The drive back to Derry was long, as it was in the dark and had on-and-off rain, but we got home a little before 6:00. After regrouping (and letting me calm my frazzled driving nerves), we headed out for supper at an excellent restaurant just inside the old city walls, but on the far side (from us) part of the walls. After supper, Mer and I walked the walls the long way around to see them at night, and Julia and Sydney went home the quicker way.

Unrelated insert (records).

Lemma scan_pair_escape flags ch s :
  well_formed s -> literal_flags flags -> 65536 <= ch < 1114112 ->
  text_at s (pos s) ((bstr "\u" ++ hex4 (high_unit ch)) ++ bstr "\u" ++ hex4 (low_unit ch)) ->
  reads (scan_escape_sequence flags) ((bstr "\u" ++ hex4 (high_unit ch)) ++ bstr "\u" ++ hex4 (low_unit ch))
    (utf8_encode (if joinable ch then ch else ch - 65536)) s.
Proof.
  intros Hwf Hf Hch Ht. destruct (units_spec ch Hch) as (Hh & Hl & Hj).
  destruct (hex4_spec (high_unit ch) ltac:(lia)) as (L1 & _). destruct (hex4_spec (low_unit ch) ltac:(lia)) as (L2 & D2 & _).
  apply text_at_app in Ht as [H1 H2]. rewrite length_app, L1 in H2. cbn [length Nat.add] in H2.
  destruct (scan_unit_escape flags (high_unit ch) s Hwf Hf ltac:(lia) H1) as (s1 & E1 & Q1 & P1).
  apply (text_at_quiet _ _ _ _ Q1) in H2. rewrite <- P1 in H2.
  pose proof (well_formed_quiet _ _ Q1 Hwf) as Hwf1. pose proof Hwf1 as [_ [_ He]].
  destruct (scan_unicode4 (has flags ESC_REPORT_INVALID_ESCAPE_ERRORS) (low_unit ch) s1 Hwf1 ltac:(lia) H2)
    as (s2 & E2 & Q2 & P2).
  exists s2. split; [|split; [by eapply quiet_trans|]].
  2: { rewrite P2, P1, !length_app, L1, L2. cbn. lia. }
  rewrite E1. unfold scan_code_unit.
  rewrite (run_bind _ _ _ _ _ (run_char_after s1 He)), !(run_bind _ _ _ _ _ (run_char_at_after s1 _ He)).
  destruct (hex4 (low_unit ch)) as [|h hs]; [done|].
  assert (char_after s1 (pos s1) = 92 /\ char_after s1 (pos s1 + 1) = 117 /\ char_after s1 (pos s1 + 2) = h) as (-> & -> & ->).
  { rewrite (Nat.add_1_r (pos s1)). replace (pos s1 + 2)%nat with (S (S (pos s1))) by lia.
    split_and!; [|apply text_at_cons in H2 as [_ H2]|do 2 apply text_at_cons in H2 as [_ H2]]; by eapply text_at_char_after. }
  assert ((h =? 123) = false) as -> by (apply Z.eqb_neq; intros ->; inversion D2; done).
  destruct (literal_flags_has _ Hf) as [F1 F2]. rewrite F1, F2.
  assert (code_point_is_high_surrogate (high_unit ch) = true) as ->.
  { unfold code_point_is_high_surrogate. rewrite andb_true_iff, Z.leb_le, Z.ltb_lt. lia. }
  cbn [andb orb negb Z.eqb Pos.eqb].
  rewrite (run_bind (gets pos) _ s1 (pos s1) s1) by done. rewrite (run_bind _ _ _ _ _ E2).
  assert (code_point_is_low_surrogate (low_unit ch) = true) as ->.
  { unfold code_point_is_low_surrogate. rewrite andb_true_iff, Z.leb_le, Z.ltb_lt. lia. }
  rewrite Hj. unfold char_from_u32.
  by rewrite joined_scalar.
Qed.

(** ** Literals *)

(** [escapes w ch r]: the escape [w] before [r] stands for [ch]. *)
Inductive escapes : bytes -> char -> bytes -> Prop :=
  | escapes_simple ch v r : simple_escape ch = Some v -> escapes [92; ch] v r
  | escapes_null r : is_ascii_digit (hd 0 r) = false -> escapes (bstr "\0") 0 r
  | escapes_x00 r : escapes (bstr "\x00") 0 r
  | escapes_unit n r : is_scalar n = true -> n < 65536 -> escapes (bstr "\u" ++ hex4 n) n r
  | escapes_pair ch r :
      65536 <= ch < 1114112 -> joinable ch = true ->
      escapes ((bstr "\u" ++ hex4 (high_unit ch)) ++ bstr "\u" ++ hex4 (low_unit ch)) ch r.

(** [literal_of q w v]: the text [w], up to and with the closing quote, is a literal with the value [v]; a template
    may hold line feeds, but no substitution. *)
Inductive literal_of (q : char) : bytes -> list char -> Prop :=
  | literal_end : literal_of q [q] []
  | literal_plain ch w v :
      is_scalar ch = true -> ch <> q -> ch <> 92 -> ch <> 13 -> (q = chr "`" \/ ch <> 10) ->
      (q = chr "`" -> ch = chr "$" -> hd 0 w <> chr "{") ->
      literal_of q w v -> literal_of q (utf8_encode ch ++ w) (ch :: v)
  | literal_escape e ch w v :
      is_scalar ch = true -> escapes e ch w -> literal_of q w v -> literal_of q (e ++ w) (ch :: v).

Lemma hex4_ascii n : 0 <= n < 65536 -> Forall (fun b => b < 128) (hex4 n).
Proof. intros Hn. by apply hexdigits_ascii, hex4_spec. Qed.

Lemma simple_escape_ascii ch v : simple_escape ch = Some v -> ch < 128 /\ v < 128.
Proof.
  unfold simple_escape. intros Hv.
  repeat match type of Hv with (if ?b then _ else _) = _ => destruct b eqn:?Hb end; try done;
    injection Hv as <-; rewrite ?orb_true_iff, ?Z.eqb_eq in *; lia.
Qed.

Lemma escapes_ascii_bytes e ch r :
  escapes e ch r -> Forall (fun b => b < 128) e /\ exists e', e = 92 :: e'.
Proof.
  intros [c v ? Hv|?|?|n ? Hs Hn|c ? Hc Hj].
  - apply simple_escape_ascii in Hv as [H1 _]. split; [by repeat constructor|by eexists].
  - split; [by repeat constructor|by eexists].
  - split; [by repeat constructor|by eexists].
  - split; [|by eexists]. apply Forall_app. split; [by repeat constructor|]. apply hex4_ascii.
    unfold is_scalar in Hs. rewrite orb_true_iff, !andb_true_iff, !Z.leb_le, !Z.ltb_lt in Hs. lia.
  - split; [|by eexists]. destruct (units_spec c Hc) as (H1 & H2 & _).
    apply Forall_app; split; (apply Forall_app; split; [by repeat constructor|apply hex4_ascii; lia]).
Qed.

Lemma escapes_reads flags e ch r s :
  well_formed s -> literal_flags flags -> escapes e ch r -> r <> [] -> text_at s (pos s) (e ++ r) ->
  reads (scan_escape_sequence flags) e (utf8_encode ch) s.
Proof.
  intros Hwf Hf He Hr Ht. apply text_at_app in Ht as [Ht Hn]. destruct He as [c v ? Hv|? Hd|?|n ? Hs Hn'|c ? Hc Hj].
  - assert (utf8_encode v = [v]) as ->.
    { apply simple_escape_ascii in Hv as [_ ?]. unfold utf8_encode. by rewrite (proj2 (Z.ltb_lt _ _)). }
    by apply scan_simple_escape.
  - apply scan_null_escape; [done|done|]. destruct r as [|b r]; [done|].
    apply text_at_char_after in Hn. cbn [length] in Hn. by rewrite Hn.
  - by apply scan_x00_escape.
  - by apply scan_bmp_escape.
  - pose proof (scan_pair_escape flags c s Hwf Hf Hc Ht) as Hp. by rewrite Hj in Hp.
Qed.

Lemma literal_of_ne q w v : literal_of q w v -> w <> [].
Proof.
  intros [|ch w' v' Hs _ _ _ _ _ _|e ch w' v' _ He _]; [done| |].
  - intros E%(f_equal length). rewrite length_app, length_utf8_encode in E. pose proof (len_utf8_pos ch). cbn in E. lia.
  - by apply escapes_ascii_bytes in He as (_ & e' & ->).
Qed.

(** Reading one character of the text. *)
Lemma text_at_drop s p w : text_at s p w -> w <> [] -> exists r, drop p (text s) = w ++ r.
Proof.
  intros Ht _. exists (drop (length w) (drop p (text s))).
  pattern w at 1. rewrite <- (text_at_take _ _ _ Ht). by rewrite take_drop.
Qed.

Since the walls dumped us only a block from the pub to which we had been last night, I suggested we check it out again to see if there was different music on tonight. There was, and so we took a seat at the end of the bar, and we were happily confused. Last night the crowd was there to talk and to drink, and several parties were quite tipsy and loud. Tonight, the crowd was quiet and mostly listening to the music, and no one seemed to be drinking too much. My theory is that for the pub, the “weekend” is from Thursday to Tuesday, so we hit it on a quieter working night. We stayed for about half an hour and heard two different songs about Derry that we knew, as well as a Scottish song and several covers of American songs. It’s an odd thing to watch two middle-aged Irish women waltz to “Rhinestone Cowboy” in a pub, but it was a fun way to end the evening. After all, always trust the locals — they know more than you do.
YOU went to (and apparently enjoyed) a tea room? Carlene would be shocked.